Its benefits cover the entire operational cycle: from strategic planning to last-mile logistics.

1. Scheduling

Generative AI makes it possible to Simulate different scenarios and to analyze their consequences before any implementation.
It the Demand forecast, tea Production planning And the proactive risk management.

2. Procurement

By exploiting big data, generative AI helps to Trade Faster and More Effectively, to Identify new suppliers, and to Anticipate Price or Quality Fluctuations.
It Can Also Automate The Renewal of Contracts Or Suggest Strategic Buying Recommendations.

3. Fabrication

In industry, generative AI is powering the Predictive maintenance, detecting failures before they happen.
It also speeds up the Product design Thanks to the simulation of prototypes and the optimization of production cycles.

4. Distribution and logistics

In warehouses and on the roads, generative AI optimizes Picking routes And the Delivery Tours.
It takes into account the Energy consumption, of Shipping Priorities Or Even The Weather in Real Time to propose more efficient routes.
Result: Fewer Delays, Lower Costs, and Better Customer Satisfaction.

The main logistics applications of generative AI

Inventory optimization

With its predictive analytics capabilities, generative AI helps to Find the ideal balance between product availability and cost reduction.

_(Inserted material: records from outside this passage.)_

Inductive level : Type := Info | Warn | Error | Debug.

(** The texts written as first argument of [showStatus].  Literals are
    kept as they are, template literals keep the interpolated values as
    arguments. *)
Inductive text : Type :=
| Lit (s : string)
| ImportedAll (restoredCount : Z)
    (* `配置文件导入成功，已恢复 ${restoredCount} 个账户` *)
| ImportedPartial (restoredCount : Z) (failedCount : nat)
    (* `配置文件导入成功，已恢复 ${restoredCount} 个账户，${failed.length} 个失败` *)
| DecryptFailed (reason : string)        (* `配置文件解密失败: ${...}` *)
| FileOperationFailed (reason : string)  (* `文件操作失败: ${...}` *)
| Saved (savePath : string)              (* `配置文件已保存: ${savePath}` *)
| ExportFailed (reason : string)         (* `导出配置文件失败: ${...}` *)
| CollectFailed (reason : string).       (* `检查数据失败: ${...}` *)

Inductive patch : Type :=
| SetImporting (b : bool)
| SetExporting (b : bool).

Inductive event : Type :=
| Log (l : level) (msg : string)
| DialogOpen
| DialogSave (defaultPath : string)
| ReadFile (path : string)
| JSONparse (source : string)
| JSONstringify (configData : EncryptedConfigData)
| Invoke (c : command)
| StoreSet (p : patch)
| ShowPasswordDialog (config : PasswordDialogConfig)
| ClosePasswordDialog
| ToastError (msg : string).

(** What the rest of the application could observe when an event
    happened. *)
Record view : Type := {
  importing : bool;
  exporting : bool;
  dialogOpen : bool
}.

Definition entry : Type := view * event.

(* ================================================================== *)
(** ** The world outside the store *)
(* ================================================================== *)

(** Answers of the collaborators.  [B] is the state of the Rust backend
    (snapshot repository and file system).  The codec commands are pure,
    [collect_backup_contents] only reads, [restore_backup_files] and
    [write_text_file] may change the backend. *)
Record World (B : Type) : Type := {
  on_open : JS.result JS.selection;
  on_save : string -> JS.result JS.selection;
  on_readFile : string -> JS.result (list Byte.byte);
  TextDecoder_decode : list Byte.byte -> string;
  JSON_parse : string -> JS.result JS.value;
  JSON_stringify : EncryptedConfigData -> string;
  Date_toISOString : string;
  do_decrypt : string -> string -> JS.result string;
  do_encrypt : string -> string -> JS.result string;
  do_collect : B -> JS.result (list BackupData);
  do_restore : list JS.value -> B -> B * JS.result RestoreResult;
  do_write : string -> string -> B -> B * JS.result unit
}.
Arguments on_open {B} _.
Arguments on_save {B} _ _.
Arguments on_readFile {B} _ _.
Arguments TextDecoder_decode {B} _ _.
Arguments JSON_parse {B} _ _.
Arguments JSON_stringify {B} _ _.
Arguments Date_toISOString {B} _.
Arguments do_decrypt {B} _ _ _.
Arguments do_encrypt {B} _ _ _.
Arguments do_collect {B} _ _.
Arguments do_restore {B} _ _ _.
Arguments do_write {B} _ _ _ _.

(** Everything that is mutable: the Zustand store, the React state of
    the password dialog, and the backend. *)
Record Sys (B : Type) : Type := {
  store : ConfigState;
  passwordDialog : PasswordDialogState;
  backend : B
}.
Arguments store {B} _.
Arguments passwordDialog {B} _.
Arguments backend {B} _.
Arguments Build_Sys {B} _ _ _.

Definition view_of {B : Type} (s : Sys B) : view :=
  {| importing := isImporting (store s);
     exporting := isExporting (store s);
     dialogOpen := isOpen (passwordDialog s) |}.

(* ================================================================== *)
(** ** A state, exception and trace monad for the async flows *)
(* ================================================================== *)

Record Out (B A : Type) : Type := {
  value : JS.result A;
  after : Sys B;
  emitted : list entry
}.
Arguments value {B A} _.
Arguments after {B A} _.
Arguments emitted {B A} _.
Arguments Build_Out {B A} _ _ _.

Definition M (B A : Type) : Type := Sys B -> Out B A.

Definition ret {B A : Type} (a : A) : M B A :=
  fun s => {| value := JS.Ok a; after := s; emitted := [] |}.

Definition throw {B A : Type} (e : JS.error) : M B A :=
  fun s => {| value := JS.Throw e; after := s; emitted := [] |}.

Definition bind {B A C : Type} (m : M B A) (k : A -> M B C) : M B C :=
  fun s =>
    match m s with
    | Build_Out (JS.Ok a) s1 t1 =>
        match k a s1 with
        | Build_Out r s2 t2 => Build_Out r s2 (t1 ++ t2)
        end
    | Build_Out (JS.Throw e) s1 t1 => Build_Out (JS.Throw e) s1 t1
    end.

Declare Scope flow_scope.
Delimit Scope flow_scope with flow.
Notation "x <- m ;; k" := (bind m (fun x => k))
  (at level 61, m at next level, right associativity) : flow_scope.
Notation "m ;; k" := (bind m (fun _ => k))
  (at level 61, right associativity) : flow_scope.
Open Scope flow_scope.

(** [try { body } catch (error) { handler }] *)
Definition try_catch {B A : Type} (body : M B A) (handler : JS.error -> M B A)
  : M B A :=
  fun s =>
    match body s with
    | Build_Out (JS.Ok a) s1 t1 => Build_Out (JS.Ok a) s1 t1
    | Build_Out (JS.Throw e) s1 t1 =>
        match handler e s1 with
        | Build_Out r s2 t2 => Build_Out r s2 (t1 ++ t2)
        end
    end.

(** [try { body } finally { fin }]: [fin] always runs; the completion is
    that of [body] unless [fin] itself throws. *)
Definition try_finally {B A : Type} (body : M B A) (fin : M B unit) : M B A :=
  fun s =>
    match body s with
    | Build_Out r s1 t1 =>
        match fin s1 with
        | Build_Out (JS.Ok _) s2 t2 => Build_Out r s2 (t1 ++ t2)
        | Build_Out (JS.Throw e) s2 t2 => Build_Out (JS.Throw e) s2 (t1 ++ t2)
        end
    end.

(** Record one event, stamped with the current view. *)
Definition emit {B : Type} (e : event) : M B unit :=
  fun s => {| value := JS.Ok tt; after := s; emitted := [(view_of s, e)] |}.

Definition events {B A : Type} (o : Out B A) : list event :=
  map snd (emitted o).

(* ================================================================== *)
(** ** Primitive operations of the flows *)
(* ================================================================== *)

Section Flows.

Context {B : Type}.
Variable W : World B.

(** [logger.info/warn/error(msg, meta)]; the metadata object is not
    kept. *)
Definition logger (l : level) (msg : string) : M B unit := emit (Log l msg).

(** [showStatus(message, isError)] as the store module has it: the
    identifier is not imported, not defined and not a parameter of
    [importConfig] or [exportConfig], so evaluating the call throws a
    ReferenceError before any argument is looked at, and nothing is
    shown. *)
Definition showStatus (t : text) (isError : bool) : M B unit :=
  throw (JS.ReferenceError "showStatus").

(** [toast.error(msg)] *)
Definition toast_error (msg : string) : M B unit := emit (ToastError msg).

(** Zustand [set({ isImporting })] and [set({ isExporting })]. *)
Definition set (p : patch) : M B unit :=
  emit (StoreSet p) ;;
  fun s =>
    let st := store s in
    let st' :=
      match p with
      | SetImporting b =>
          {| isImporting := b; isExporting := isExporting st;
             isCheckingData := isCheckingData st |}
      | SetExporting b =>
          {| isImporting := isImporting st; isExporting := b;
             isCheckingData := isCheckingData st |}
      end in
    {| value := JS.Ok tt;
       after := Build_Sys st' (passwordDialog s) (backend s);
       emitted := [] |}.

(** Lift an answer of the world into the flow: [await] of a promise that
    resolves or rejects. *)
Definition await {A : Type} (r : JS.result A) : M B A :=
  match r with
  | JS.Ok a => ret a
  | JS.Throw e => throw e
  end.

(** [open({title, filters, multiple: false})] of plugin-dialog. *)
Definition open : M B JS.selection :=
  emit DialogOpen ;; await (on_open W).

(** [save({title, defaultPath, filters})] of plugin-dialog. *)
Definition save (defaultPath : string) : M B JS.selection :=
  emit (DialogSave defaultPath) ;; await (on_save W defaultPath).

(** [readFile(path)] of plugin-fs followed by [new TextDecoder().decode]. *)
Definition readFile (path : string) : M B (list Byte.byte) :=
  emit (ReadFile path) ;; await (on_readFile W path).

Definition parse (source : string) : M B JS.value :=
  emit (JSONparse source) ;; await (JSON_parse W source).

Definition stringify (configData : EncryptedConfigData) : M B string :=
  emit (JSONstringify configData) ;; ret (JSON_stringify W configData).
(** * drift: the simulation loop, its object lifecycle and its scoring state machine

    A shallow embedding of the game's JavaScript sources:
    - config.js    the tunables ([CONFIG]) and, below them in the same file,
                   the physics functions the other modules import from
                   ./physics.js: [getCarMaxSpeed], [getDampingFactor],
                   [updateCarPhysics];
    - controls.js  the state of the keys;
    - scene.js     [createObstacles], [createBoundaryBox], [createScene];
    - the game module (imported as ./game.js): [animate], [gameOver],
                   [restartGame], [resetGame], [spawnCoin],
                   [startCoinSpawning], [collectCoin], [levelUp];
    - the helper module: [gameIsLoading].

    JavaScript numbers are kept abstract behind the interface [JSNumber] and
    interpreted twice: as IEEE-754 binary64 values (Rocq's primitive floats,
    which is what the browser computes) and as real numbers (the arithmetic
    the formulas are written for).  Integer counters ([points], [level],
    array lengths) are [Z] and [nat]. *)

From Stdlib Require Import ZArith QArith Qreals Reals Lra Lia.
From Stdlib Require Floats Uint63.
From stdpp Require Import base option list gmap.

Customizing the customer experience

Generative systems adapt recommendations based on buyer behavior and offer Personalized Order Tracking.

Scenario simulation

By testing hypotheses (breakdowns, weather conditions, supply disruptions), it allows To Anticipate the Unexpected and to strengthen operational resilience.

Anomaly Detection

Generative AI spots quickly in flows : delays, quality anomalies or fluctuations in demand, and helps to adjust decisions in real time.

Generative AI or traditional AI?

“Classic” AI (Edge or Cloud) focuses on Analysis and prediction.
Generative AI, on the other hand, Go Above and Beyond : it designs novel solutions, combines creativity and logical reasoning, and Produces New Usable Data.

Criteria: Traditional AI/Generative AIObjectiveAnalyze and automate from existing DataCreate new content, data, and solutionsApproachStructured and DeterministicDynamic, Adaptive and CreativeData typeStructuredStructured and UnstructuredAppsPrediction, automation, recommendation Generation, simulation, innovationImpactProcess OptimizationModel transformation and continuous innovation

Generative AI thus represents a Major Evolution : it transforms the Supply Chain from a reactive system to A proactive and intelligent ecosystem, able to adapt constantly to changes.

Towards a Supply Chain Augmented by Generative AI

By integrating GenAI into their tools and processes, businesses can:

  • Improve Their Agility,
  • Make Their Forecasts Reliable,
  • Reduce their operational costs,
  • And Create a more sustainable and resilient Supply Chain.

Generative AI is no longer content with predicting: it Propose, Anticipate, and Learn, redefining how actors manage their flows, stocks and strategic decisions.